Was all this caused by those planes ten years ago? Not a bit. Not in the least bit. Let's not heap this thought on the memory of those passengers of those doomed planes.

No, this madness was building up in intensity since the Nineties. We could see it happening; the Tories pressing for compulsory ID cards in the first seven years of the Nineties - a battle Labour were only too glad to continue once they took over. The "Back To Basics" anti-gay, anti-abortion, anti-choice fundie Christian message promoted by John Major, even as one of his MPs was dying with a satsuma in his mouth and wearing ladies' lingerie; even as John Major himself was conducting an extramarital affair with MP Edwina Currie.

The rot in the markets coming out now was there in the Nineties, with all the protests taking place then to stop the builders coming in to clear out forests and wipe out Iron Age hills to make car parks and out-of-town shopping malls.

It was there from twenty years ago, when the US stormed the desert, and pulled out of Kuwait despite the then President Bush fulminating that the withdrawal was too soon, leaving his dreams of invading Iraq unfulfilled.

It was there when, not long after the Soviet Union collapsed, Yugoslavia died, taking away its peaceful cosmopolitan identity, its comparatively tolerant culture, its nudist beaches (the envy of Europe) and replacing them with sniper alleys, ethnic cleansing, more concentration camps and mass graves uf burnt bodies.

The madness has been there since Thatcher's day, the Eighties. So it has been there, polluting the West, reversing its progress, for thirty years and more. And 9/11 was just the biggest inciting incident that accelerated this slow rot, giving it the excuse it needed to bring it out into the open in its foetid glory, rather than skulking behind the scenes.

So, then, ten years on, and people are mourning the people who died on this day. But will they mourn those who died after this inciting incident - the dead soldiers, sent in to fight battles on battlefields with guns, where the real wars are being fought in the stock markets and on the internet with ideologies and fundamentalism versus reason and peace?

Those who died on this day were not "the fallen," "the heroes" or anyone in particular. Some of them would not thank you to call them "the martyrs" either, because, like so many people who survived that day, they weren't heroes, or villains.

Just ordinary people. People who'd set off on what they thought would be just another normal, boring day at the office.

What's the best way to remember these victims? By going about your day as normal. By not letting thoughts of death and terror fill our heads.

By recalling the peace you felt the day before, 2001 09 10. When the world was still relatively sane, and the only thing you were looking forward to when going to bed was the first coffee of the morning.

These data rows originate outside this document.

Lemma loop_serve fuel e on_ok fd buf batch w :
  (length (buf_ buf) < fuel)%nat ->
  OnBufferReadable_loop fuel e on_ok fd buf batch w =
    let '(replies, w, rest, stop) := serve fuel on_ok (clock e) fd (buf_ buf) w in
    let w := (flush e (batch ++ replies) w).2 in
    match stop with
    | Waits => Some (mkBuffer rest, w)
    | Bad => Some (mkBuffer rest, match on_error_ e with Some f => f w | None => w end)
    | Throws => None
    end.
Proof.
  revert buf batch w. induction fuel as [|fuel IH]; intros buf batch w Hf; [lia|].
  cbn [OnBufferReadable_loop serve]. rewrite TryParse_decode.
  destruct (decode (buf_ buf)) as [[st toks] n] eqn:E. destruct st.
  - pose proof (decode_progress _ _ _ E). cbn [default from_option id].
    change (from_option id default_ctx ?x) with (default default_ctx x).
    destruct (on_ok _ w) as [reply w']. rewrite IH by (rewrite ReadCompleted_drop; lia).
    rewrite ReadCompleted_drop. destruct (serve fuel _ _ _ _ w') as [[[rs w1] rest] err].
    assert ((if is_empty reply then batch else batch ++ reply) = batch ++ reply) as ->
      by (destruct reply; cbn; by rewrite ?app_nil_r).
    by rewrite <- app_assoc.
  - rewrite app_nil_r. by destruct buf.
  - rewrite app_nil_r. by destruct buf.
  - done.
Qed.

(** What is left waiting asks for more. *)
Lemma serve_all_rest on_ok clk fd a w r w' rest :
  serve_all on_ok clk fd a w = (r, w', rest, Waits) ->
  exists n : list bytes * nat, decode rest = (RespDecode.kNeedMore, n.1, n.2).
Proof.
  remember (length a) as k eqn:Hk. revert a w r Hk.
  induction (lt_wf k) as [k _ IH]. intros a w r ->.
  destruct (decode a) as [[st toks] n] eqn:E. destruct st.
  - rewrite (serve_all_step _ _ _ _ _ _ _ E). cbn zeta. destruct (on_ok _ w) as [reply w1].
    destruct (serve_all on_ok clk fd (drop n a) w1) as [[[r1 w2] rest1] err] eqn:Es.
    intros. simplify_eq. eapply (IH (length (drop n a))); [by apply decode_progress in E|done|done].
  - unfold serve_all. cbn [serve]. rewrite E. intros. simplify_eq. by exists (toks, n).
  - unfold serve_all. cbn [serve]. by rewrite E.
  - unfold serve_all. cbn [serve]. by rewrite E.
Qed.
(* ===== verification/FileSystem.v ===== *)
(** * FileSystem: what SnapshotManager and MappedFile use of the file system

    Files by path, with switches for the calls that can fail.  MappedFile
    models include/vemory/util/MappedFile.h and src/util/MappedFile.cc. *)

From S2P Require Import Prelude.
From S2P Require Import Stdio.

Record Fs := mkFs {
  files : gmap bytes bytes;
  can_create : bytes -> bool;   (** [fopen(path, "wb+")] *)
  can_mkdir : bytes -> bool;    (** [create_directories(path)] *)
  can_map : bytes -> bool;      (** [open], [fstat] and [mmap] of an existing file *)
  can_rename : bool;
  can_sync : bool;
  disk_room : option nat        (** how many bytes the disk still takes *)
}.

Definition with_files (fs : Fs) (m : gmap bytes bytes) : Fs :=
  mkFs m (can_create fs) (can_mkdir fs) (can_map fs) (can_rename fs) (can_sync fs) (disk_room fs).

(** [fopen(path, "wb+")]: truncates or creates. *)
Definition fopen_wb (path : bytes) (fs : Fs) : option File * Fs :=
  if can_create fs path
  then (Some (mkFile [] 0 (disk_room fs)), with_files fs (<[path := []]> (files fs)))
  else (None, fs).

Definition fopen_rb (path : bytes) (fs : Fs) : option File :=
  (fun d => mkFile d 0 None) <$> files fs !! path.

(** [fclose]: the bytes written are in the file. *)
Definition fclose (path : bytes) (fp : File) (fs : Fs) : Fs :=
  with_files fs (<[path := f_data fp]> (files fs)).

Definition rename (tmp final : bytes) (fs : Fs) : bool * Fs :=
  if can_rename fs then
    match files fs !! tmp with
    | Some d => (true, with_files fs (<[final := d]> (delete tmp (files fs))))
    | None => (false, fs)
    end
  else (false, fs).

(** [std::filesystem::path(p).parent_path()] for a path with a parent. *)
Fixpoint last_slash (i : nat) (l : bytes) (found : option nat) : option nat :=
  match l with
  | [] => found
  | c :: l => last_slash (S i) l (if bool_decide (c = "/"%char) then Some i else found)
  end.

Definition parent_path (p : bytes) : option bytes :=
  match last_slash 0 p None with
  | None => None
  | Some O => Some (bs "/")
  | Some i => Some (take i p)
  end.

Definition create_directories (dir : bytes) (fs : Fs) : bool := can_mkdir fs dir.

(** [path(dir) / name]. *)
Definition join_path (dir name : bytes) : bytes :=
  match last dir with
  | None => name
  | Some c => if bool_decide (c = "/"%char) then dir ++ name else dir ++ bs "/" ++ name
  end.

(** ** [MappedFile] *)

Inductive MapStatus := kOk | kBadValue | kIoError.

(** The mapping: [m_data] is [None] for [nullptr]. *)
Record MappedFile := mkMapped { m_data : ptr bytes; m_size : nat }.

Definition unmapped : MappedFile := mkMapped None 0.

Definition Open (path : bytes) (fs : Fs) (m : MappedFile) : MapStatus * MappedFile :=
  if is_empty path then (kBadValue, m)
  else
    match files fs !! path with
    | None => (kIoError, unmapped)
    | Some d =>
        if negb (can_map fs path) then (kIoError, unmapped)
        else if (length d =? 0)%nat then (kOk, unmapped)
        else (kOk, mkMapped (Some d) (length d))
    end.

Definition Close (m : MappedFile) : MappedFile := unmapped.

By telling the vocal hysterics, the uneducated bigots, the insane Tea Partiers and all the nutjobs riding on the apron strings of 9/11 and calling for warfare and fear and hate and bloodshed to go and take a hike. This is the West. Not an armed military camp. Not the fundamentalist nation of Gilead from The Handmaid's Tale.

Remember the dead, by going about the business of living.

"What you are about to say to the world is true. This is a moment. A moment to repeat the mistakes of the past, or to work together for a better future."